(** * SignLingoKids: the scene/animation wrapper and the home screen

    A shallow embedding of [src/app/services/three-renderer.service.ts]
    (class [ThreeRenderer]) and of [src/app/tabs/home/home.page.ts]
    (class [HomePage]), together with the small part of the three.js
    library the two classes rely on (vectors, bounding boxes, animation
    actions and the animation mixer).

    Numbers.  JavaScript numbers are modelled by exact rationals [Q]: the
    embedding covers the executions in which every number is finite and
    ignores rounding.  A division whose divisor is zero yields a value
    that is not a finite number in JavaScript (an infinity or NaN); it is
    made explicit by [jsdiv], which returns [None] there.

    Asynchrony.  An [async] method runs up to its [await], is suspended,
    and is resumed with the outcome of the awaited load.  Each such method
    is split in the part before the [await] ([_begin]) and the part after
    it ([_resume]); the state at resumption is the state the rest of the
    program left, which need not be the state at suspension. *)

From Stdlib Require Import QArith Qminmax String.
From stdpp Require Import gmap strings list fin_maps.

Local Open Scope Q_scope.

(** ** JavaScript numbers *)

(** [a / b]; [None] when the quotient is not a finite number. *)
Definition jsdiv (a b : Q) : option Q :=
  if Qeq_bool b 0 then None else Some (a / b).

(** [a > b] and [a < b]. *)
Definition js_gt (a b : Q) : bool := negb (Qle_bool a b).
Definition js_lt (a b : Q) : bool := negb (Qle_bool b a).

(** [!a] for a number: true exactly at zero. *)
Definition js_not (a : Q) : bool := Qeq_bool a 0.

(** [Math.max(a, b, c)]. *)
Definition max3 (a b c : Q) : Q := Qmax (Qmax a b) c.

(** ** three.js: Vector3 *)

Record Vector3 : Type := mkV3 { vx : Q; vy : Q; vz : Q }.

Definition v3_zero : Vector3 := mkV3 0 0 0.
Definition v3_one : Vector3 := mkV3 1 1 1.
Definition v3_add (a b : Vector3) : Vector3 :=
  mkV3 (vx a + vx b) (vy a + vy b) (vz a + vz b).
Definition v3_sub (a b : Vector3) : Vector3 :=
  mkV3 (vx a - vx b) (vy a - vy b) (vz a - vz b).
Definition v3_multiply (a b : Vector3) : Vector3 :=
  mkV3 (vx a * vx b) (vy a * vy b) (vz a * vz b).
Definition v3_multiplyScalar (a : Vector3) (k : Q) : Vector3 :=
  mkV3 (vx a * k) (vy a * k) (vz a * k).
Definition v3_min (a b : Vector3) : Vector3 :=
  mkV3 (Qmin (vx a) (vx b)) (Qmin (vy a) (vy b)) (Qmin (vz a) (vz b)).
Definition v3_max (a b : Vector3) : Vector3 :=
  mkV3 (Qmax (vx a) (vx b)) (Qmax (vy a) (vy b)) (Qmax (vz a) (vz b)).
Definition v3_setScalar (k : Q) : Vector3 := mkV3 k k k.

(** Componentwise equality of two vectors as rational numbers. *)
Definition v3_eq (a b : Vector3) : Prop :=
  vx a == vx b /\ vy a == vy b /\ vz a == vz b.

(** ** three.js: Box3

    [None] is the empty box ([makeEmpty]: minimum at plus infinity,
    maximum at minus infinity); [Some (lo, hi)] a box with finite
    corners. *)

Definition Box3 : Type := option (Vector3 * Vector3).

Definition expandByPoint (b : Box3) (p : Vector3) : Box3 :=
  match b with
  | None => Some (p, p)
  | Some (lo, hi) => Some (v3_min lo p, v3_max hi p)
  end.

Definition setFromPoints (ps : list Vector3) : Box3 :=
  fold_left expandByPoint ps None.

(** [getCenter] and [getSize] answer the zero vector on an empty box. *)
Definition getCenter (b : Box3) : Vector3 :=
  match b with
  | None => v3_zero
  | Some (lo, hi) => v3_multiplyScalar (v3_add lo hi) (1 # 2)
  end.

Definition getSize (b : Box3) : Vector3 :=
  match b with
  | None => v3_zero
  | Some (lo, hi) => v3_sub hi lo
  end.

(** ** three.js: Object3D

    The loaded character is the root of a scene-graph subtree.  Of the
    subtree the embedding keeps [geometry], the points, in the
    coordinates of the root, whose images span the bounding box (the
    corners of the bounding boxes of the meshes below the root); of the
    root it keeps the position and the scale (its rotation is the
    identity: the loader returns a fresh group, and nothing here rotates
    it) and the visibility flag.

    [NonFinite] stands for a transform with a component that is not a
    finite number.  Once the scale is not finite every image of a point
    is NaN, so such a transform is never left by the operations below. *)

Inductive Transform : Type :=
  | Finite (position scale : Vector3)
  | NonFinite.

Record Object3D : Type := mkObject3D {
  transform : Transform;
  visible : bool;
  geometry : list Vector3
}.

(** The image of a point of the root's coordinates in the world. *)
Definition localToWorld (position scale p : Vector3) : Vector3 :=
  v3_add (v3_multiply scale p) position.

(** [new THREE.Box3().setFromObject(obj)] for a finite transform. *)
Definition setFromObject (position scale : Vector3) (g : list Vector3) : Box3 :=
  setFromPoints (map (localToWorld position scale) g).

Definition set_transform (t : Transform) (m : Object3D) : Object3D :=
  mkObject3D t (visible m) (geometry m).
Definition set_visible (v : bool) (m : Object3D) : Object3D :=
  mkObject3D (transform m) v (geometry m).

(** ** three.js: animation clips, actions and the mixer *)

Record AnimationClip : Type := mkClip {
  clip_uuid : nat;
  clip_name : string;
  clip_duration : Q
}.

Inductive LoopMode : Type := LoopOnce | LoopRepeat | LoopPingPong.

(** A scheduled weight interpolation ([_scheduleFading]): from
    [fade_from] to [fade_to] over [fade_duration] seconds. *)
Record Fade : Type := mkFade { fade_from : Q; fade_to : Q; fade_duration : Q }.

Record AnimationAction : Type := mkAction {
  act_clip : AnimationClip;
  act_mixer : nat;
  clampWhenFinished : bool;
  loop : LoopMode;
  time : Q;
  timeScale : Q;
  effectiveTimeScale : Q;
  weight : Q;
  effectiveWeight : Q;
  paused : bool;
  enabled : bool;
  fading : option Fade;
  scheduled : bool
}.

(** [new AnimationAction(mixer, clip)]: the library's defaults. *)
Definition new_action (mixer_id : nat) (c : AnimationClip) : AnimationAction :=
  {| act_clip := c; act_mixer := mixer_id;
     clampWhenFinished := false; loop := LoopRepeat;
     time := 0; timeScale := 1; effectiveTimeScale := 1;
     weight := 1; effectiveWeight := 1;
     paused := false; enabled := true;
     fading := None; scheduled := false |}.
####################
**WORK REQUEST**
Give back the listing exactly.

**WORKED SOLUTION**
(** * SignLingoKids: the scene/animation wrapper and the home screen

    A shallow embedding of [src/app/services/three-renderer.service.ts]
    (class [ThreeRenderer]) and of [src/app/tabs/home/home.page.ts]
    (class [HomePage]), together with the small part of the three.js
    library the two classes rely on (vectors, bounding boxes, animation
    actions and the animation mixer).

    Numbers.  JavaScript numbers are modelled by exact rationals [Q]: the
    embedding covers the executions in which every number is finite and
    ignores rounding.  A division whose divisor is zero yields a value
    that is not a finite number in JavaScript (an infinity or NaN); it is
    made explicit by [jsdiv], which returns [None] there.

    Asynchrony.  An [async] method runs up to its [await], is suspended,
    and is resumed with the outcome of the awaited load.  Each such method
    is split in the part before the [await] ([_begin]) and the part after
    it ([_resume]); the state at resumption is the state the rest of the
    program left, which need not be the state at suspension. *)

From Stdlib Require Import QArith Qminmax String.
From stdpp Require Import gmap strings list fin_maps.

Local Open Scope Q_scope.

(** ** JavaScript numbers *)

(** [a / b]; [None] when the quotient is not a finite number. *)
Definition jsdiv (a b : Q) : option Q :=
  if Qeq_bool b 0 then None else Some (a / b).

(** [a > b] and [a < b]. *)
Definition js_gt (a b : Q) : bool := negb (Qle_bool a b).
Definition js_lt (a b : Q) : bool := negb (Qle_bool b a).

(** [!a] for a number: true exactly at zero. *)
Definition js_not (a : Q) : bool := Qeq_bool a 0.

(** [Math.max(a, b, c)]. *)
Definition max3 (a b c : Q) : Q := Qmax (Qmax a b) c.

(** ** three.js: Vector3 *)

Record Vector3 : Type := mkV3 { vx : Q; vy : Q; vz : Q }.

Definition v3_zero : Vector3 := mkV3 0 0 0.
Definition v3_one : Vector3 := mkV3 1 1 1.
Definition v3_add (a b : Vector3) : Vector3 :=
  mkV3 (vx a + vx b) (vy a + vy b) (vz a + vz b).
Definition v3_sub (a b : Vector3) : Vector3 :=
  mkV3 (vx a - vx b) (vy a - vy b) (vz a - vz b).
Definition v3_multiply (a b : Vector3) : Vector3 :=
  mkV3 (vx a * vx b) (vy a * vy b) (vz a * vz b).
Definition v3_multiplyScalar (a : Vector3) (k : Q) : Vector3 :=
  mkV3 (vx a * k) (vy a * k) (vz a * k).
Definition v3_min (a b : Vector3) : Vector3 :=
  mkV3 (Qmin (vx a) (vx b)) (Qmin (vy a) (vy b)) (Qmin (vz a) (vz b)).
Definition v3_max (a b : Vector3) : Vector3 :=
  mkV3 (Qmax (vx a) (vx b)) (Qmax (vy a) (vy b)) (Qmax (vz a) (vz b)).
Definition v3_setScalar (k : Q) : Vector3 := mkV3 k k k.

(** Componentwise equality of two vectors as rational numbers. *)
Definition v3_eq (a b : Vector3) : Prop :=
  vx a == vx b /\ vy a == vy b /\ vz a == vz b.

(** ** three.js: Box3

    [None] is the empty box ([makeEmpty]: minimum at plus infinity,
    maximum at minus infinity); [Some (lo, hi)] a box with finite
    corners. *)

Definition Box3 : Type := option (Vector3 * Vector3).

Definition expandByPoint (b : Box3) (p : Vector3) : Box3 :=
  match b with
  | None => Some (p, p)
  | Some (lo, hi) => Some (v3_min lo p, v3_max hi p)
  end.

Definition setFromPoints (ps : list Vector3) : Box3 :=
  fold_left expandByPoint ps None.

(** [getCenter] and [getSize] answer the zero vector on an empty box. *)
Definition getCenter (b : Box3) : Vector3 :=
  match b with
  | None => v3_zero
  | Some (lo, hi) => v3_multiplyScalar (v3_add lo hi) (1 # 2)
  end.

Definition getSize (b : Box3) : Vector3 :=
  match b with
  | None => v3_zero
  | Some (lo, hi) => v3_sub hi lo
  end.

(** ** three.js: Object3D

    The loaded character is the root of a scene-graph subtree.  Of the
    subtree the embedding keeps [geometry], the points, in the
    coordinates of the root, whose images span the bounding box (the
    corners of the bounding boxes of the meshes below the root); of the
    root it keeps the position and the scale (its rotation is the
    identity: the loader returns a fresh group, and nothing here rotates
    it) and the visibility flag.

    [NonFinite] stands for a transform with a component that is not a
    finite number.  Once the scale is not finite every image of a point
    is NaN, so such a transform is never left by the operations below. *)

Inductive Transform : Type :=
  | Finite (position scale : Vector3)
  | NonFinite.

Record Object3D : Type := mkObject3D {
  transform : Transform;
  visible : bool;
  geometry : list Vector3
}.

(** The image of a point of the root's coordinates in the world. *)
Definition localToWorld (position scale p : Vector3) : Vector3 :=
  v3_add (v3_multiply scale p) position.

(** [new THREE.Box3().setFromObject(obj)] for a finite transform. *)
Definition setFromObject (position scale : Vector3) (g : list Vector3) : Box3 :=
  setFromPoints (map (localToWorld position scale) g).

Definition set_transform (t : Transform) (m : Object3D) : Object3D :=
  mkObject3D t (visible m) (geometry m).
Definition set_visible (v : bool) (m : Object3D) : Object3D :=
  mkObject3D (transform m) v (geometry m).

(** ** three.js: animation clips, actions and the mixer *)

Record AnimationClip : Type := mkClip {
  clip_uuid : nat;
  clip_name : string;
  clip_duration : Q
}.

Inductive LoopMode : Type := LoopOnce | LoopRepeat | LoopPingPong.

(** A scheduled weight interpolation ([_scheduleFading]): from
    [fade_from] to [fade_to] over [fade_duration] seconds. *)
Record Fade : Type := mkFade { fade_from : Q; fade_to : Q; fade_duration : Q }.

Record AnimationAction : Type := mkAction {
  act_clip : AnimationClip;
  act_mixer : nat;
  clampWhenFinished : bool;
  loop : LoopMode;
  time : Q;
  timeScale : Q;
  effectiveTimeScale : Q;
  weight : Q;
  effectiveWeight : Q;
  paused : bool;
  enabled : bool;
  fading : option Fade;
  scheduled : bool
}.

(** [new AnimationAction(mixer, clip)]: the library's defaults. *)
Definition new_action (mixer_id : nat) (c : AnimationClip) : AnimationAction :=
  {| act_clip := c; act_mixer := mixer_id;
     clampWhenFinished := false; loop := LoopRepeat;
     time := 0; timeScale := 1; effectiveTimeScale := 1;
     weight := 1; effectiveWeight := 1;
     paused := false; enabled := true;
     fading := None; scheduled := false |}.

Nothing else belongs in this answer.